Babel is a JavaScript compiler, that whilst being able to compile ES6 (and some ES7) also compiles JSX! There are already ways to plug Babel into your existing build (webpack or browserify), and since you are going to have a build system, it’s easy enough to drop into your project.
Now, maybe you don’t want to use ES6 just yet. But there is a good chance you’ll want to use some other components. Maybe even the slick Magic Move you’ve heard about. Well, the bad news is that a lot of these components use ES6 in their source (and some don’t compile them down to standard JavaScript). Therefore, at some point you’ll want to have this ability just so you can take part in the awesomeness that is open source React components.
One of the downsides of React is that you have to write some more code than your used to get things setup. Every time you’ll write a component, you’re going to write a render
method and likely a componentDidMount
and some event handlers.
On top of that, React is structured to flow data down through components. You’ll generally have a top-level page component that will get data/state from somewhere, and pass it into the “child” components. Once this structure is in place, it’s hard to make alterations later that won’t cost time.
Let’s take, hypothetically, a blog with a Search component and list of posts. In a previous framework, you might have a page that does something like:
Blogs Page
|--> Search View
| |
| V
| (Search text goes directly to posts to filter)
| |
| V
|--> Posts (Filter themselves based on text matches)
In this type of setup, search entries are passed, via events or some DOM manipulation, into posts
so that they can hide themselves if the text isn’t relevant.
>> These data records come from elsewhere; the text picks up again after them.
(** A list is valid exactly when each of its items is, position by
    position. *)
Lemma list_items_Valid (item : A -> validated B) (i : nat) (l : list A)
    (v : list B) :
  list_items item i l = Valid v ↔ Forall2 (fun x b => item x = Valid b) l v.
Proof.
  revert i v. induction l as [|x l IH]; intros i v; simpl.
  - split; [intros [= <-]; constructor | by inversion 1].
  - destruct (item x) as [b|es] eqn:Hx; simpl.
    + destruct (list_items item (S i) l) as [bs|es'] eqn:Hl.
      * split.
        -- intros [= <-]. constructor; [done|]. by apply (IH (S i)).
        -- inversion 1 as [|? b' ? bs' Hb Hbs]; subst.
           apply (IH (S i)) in Hbs. congruence.
      * split; [discriminate|].
        inversion 1 as [|? b' ? bs' Hb Hbs]; subst.
        apply (IH (S i)) in Hbs. congruence.
    + split; [discriminate|].
      inversion 1; subst. congruence.
Qed.

Lemma list_items_length (item : A -> validated B) (i : nat) (l : list A)
    (v : list B) :
  list_items item i l = Valid v → List.length v = List.length l.
Proof.
  intros H%list_items_Valid. symmetry. by eapply Forall2_length.
Qed.

(** One failing item makes the whole list fail. *)
Lemma list_items_Invalid (item : A -> validated B) (i : nat) (l : list A) (x : A) :
  x ∈ l → is_valid (item x) = false → is_valid (list_items item i l) = false.
Proof.
  intros Hin Hx.
  destruct (list_items item i l) as [v|] eqn:Hv; [|done].
  apply list_items_Valid in Hv.
  apply list_elem_of_lookup in Hin as [k Hk].
  destruct (Forall2_lookup_l _ _ _ _ _ Hv Hk) as (b & _ & Hb).
  by rewrite Hb in Hx.
Qed.
End Combinators.

(** ** What a constructed model says about the dict it came from *)

(** Splits the four fields of a constructor call that succeeded, naming
    the four validated values. *)
Ltac four_fields_as H a b c d :=
  match type of H with
  | (match ?f1 with _ => _ end) = _ =>
      let E1 := fresh "Hf" in
      destruct f1 as [a|] eqn:E1; simpl in H; [|discriminate H];
      match type of H with
      | (match ?f2 with _ => _ end) = _ =>
          let E2 := fresh "Hf" in
          destruct f2 as [b|] eqn:E2; simpl in H; [|discriminate H];
          match type of H with
          | (match ?f3 with _ => _ end) = _ =>
              let E3 := fresh "Hf" in
              destruct f3 as [c|] eqn:E3; simpl in H; [|discriminate H];
              match type of H with
              | (match ?f4 with _ => _ end) = _ =>
                  let E4 := fresh "Hf" in
                  destruct f4 as [d|] eqn:E4; simpl in H; [|discriminate H]
              end
          end
      end
  end.

Ltac four_fields H :=
  let a := fresh "v" in
  let b := fresh "v" in
  let c := fresh "v" in
  let d := fresh "v" in
  four_fields_as H a b c d.

Lemma AgentEdge_construct_Valid (d : edge_spec) (e : AgentEdge.t) :
  AgentEdge.construct d = Pydantic.Valid e →
  AgentEdge.dict e = d
  ∧ valid_tool_name (es_name d)
  ∧ (1 <= String.length (es_description d) <= 500)%nat
  ∧ (es_action d = "handoff" ∨ es_action d = "action")
  ∧ (1 <= String.length (es_target_agent d) <= 100)%nat.
Proof.
  unfold AgentEdge.construct. intros H. four_fields H.
  injection H as <-.
  apply under_Valid, bind_Valid in Hf as (n & (-> & ? & ?)%str_length_Valid & Hn).
  apply under_Valid, str_length_Valid in Hf0 as (-> & ? & ?).
  apply under_Valid, str_length_Valid in Hf2 as (-> & ? & ?).
  apply under_Valid in Hf1.
  unfold AgentEdge.validate_name in Hn.
  destruct (Text.re_match_dollar Text.tool_ident (es_name d)) eqn:Hre;
    simpl in Hn; [|discriminate]. injection Hn as <-.
  unfold AgentEdge.action_pattern in Hf1.
  destruct (String.eqb (es_action d) "handoff") eqn:Hh; simpl in Hf1.
  - injection Hf1 as <-. apply String.eqb_eq in Hh.
    destruct d; repeat split; simpl in *; auto.
  - destruct (String.eqb (es_action d) "action") eqn:Ha; [|discriminate].
    injection Hf1 as <-. apply String.eqb_eq in Ha.
    destruct d; repeat split; simpl in *; auto.
Qed.

Lemma AgentConfig_construct_Valid (d : agent_def) (a : AgentConfig.t) :
  AgentConfig.construct d = Pydantic.Valid a →
  AgentConfig.name a = ad_name d
  ∧ AgentConfig.instructions a = Text.strip (ad_instructions d)
  ∧ AgentConfig.on_enter_prompt a = ad_on_enter_prompt d
  ∧ AgentConfig.tools a = ad_tools d
  ∧ List.map AgentEdge.dict (AgentConfig.edges a) = ad_edges d
  ∧ Forall (fun e => valid_tool_name (es_name e)) (ad_edges d).
Proof.
  unfold AgentConfig.construct. intros H. four_fields H.
  injection H as <-. simpl.
  apply under_Valid, bind_Valid in Hf as (n & (-> & _)%str_length_Valid & Hn).
  apply under_Valid, bind_Valid in Hf0 as (i & (-> & _)%str_length_Valid & Hi).
  apply under_Valid, str_length_Valid in Hf1 as (-> & _).
  apply under_Valid, list_items_Valid in Hf2.
  unfold AgentConfig.validate_agent_name in Hn.
  destruct (negb _) in Hn; [discriminate|]. injection Hn as <-.
  unfold AgentConfig.validate_instructions in Hi.
  destruct (existsb _ _) in Hi; [discriminate|]. injection Hi as <-.
  repeat split; try done.
  - induction Hf2 as [|x e l v Hx _ IH]; simpl; [done|].
    apply AgentEdge_construct_Valid in Hx as (-> & _). by rewrite IH.
  - induction Hf2 as [|x e l v Hx _ IH]; constructor; [|done].
    by apply AgentEdge_construct_Valid in Hx as (_ & ? & _).
Qed.

(** The agents of a constructed graph keep the names and the edges of
    the description, in the same order. *)
Lemma list_items_AgentConfig (l : list agent_def) (v : list AgentConfig.t) (i : nat) :
  Pydantic.list_items AgentConfig.construct i l = Pydantic.Valid v →
  List.map AgentConfig.name v = List.map ad_name l
  ∧ List.map (fun a => List.map AgentEdge.dict (AgentConfig.edges a)) v
    = List.map ad_edges l.
Proof.
  intros H%list_items_Valid.
  induction H as [|x a l v Hx _ [IH1 IH2]]; simpl; [done|].
  apply AgentConfig_construct_Valid in Hx as (-> & _ & _ & _ & -> & _).
  by rewrite IH1, IH2.
Qed.

(** ** The two validators of the [agents] field *)

#[local] Set Warnings "-clear-no-such-hyp".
This might not sound problematic in the onset, but React doesn’t really offer a way to have child-to-child events. You can implement it, but I’d recommend doing something like:
Blogs Page
|<--- Search View (fires search events up to the parent component)
|
V Blogs page removes irrelevant posts
|
|--> Posts (ignornant of searched values).
This type of data-flow is the first half of what Flux set’s out to do, and pairs well with React. Because of this, I tend to think of the page-level controller as a ViewController since it handles business logic and managing page-state.
It’s easy to have your views handle all your applications business logic inside the React component. Since you can handle events and call parent components via callbacks, a naive approach would be to stuff your views with all sorts of logic. However, you’ll begin to walk a dark path into testing-hell as you won’t be able to test individual units of code.
What do I mean? Well, Reacts testing harness Jest operates by mocking DOM via jsdom
and runs them on the command line. What does that mean?! Well, it means every time you run your tests, you’re going to have some setup overhead. Which, if you’ve ever had more than a handful of tests to run, means your tests will quickly become slow.
It’s much easier, and faster, if you:
This way your tests are lightening fast (no need to mock DOM or setup a bunch of headless browsers), and it’s much easier to test units of code and their edge-cases.
React is the first library where I feel they “got it right” in regards to webapps. It just represents the view layer of an application, and if you structure your app properly, should only represnt your application data and not manipulate it. When paired up with a flux-type architechture, you’ll have a much easier time reasoning about how state is managed in your app and enjoy working on it more.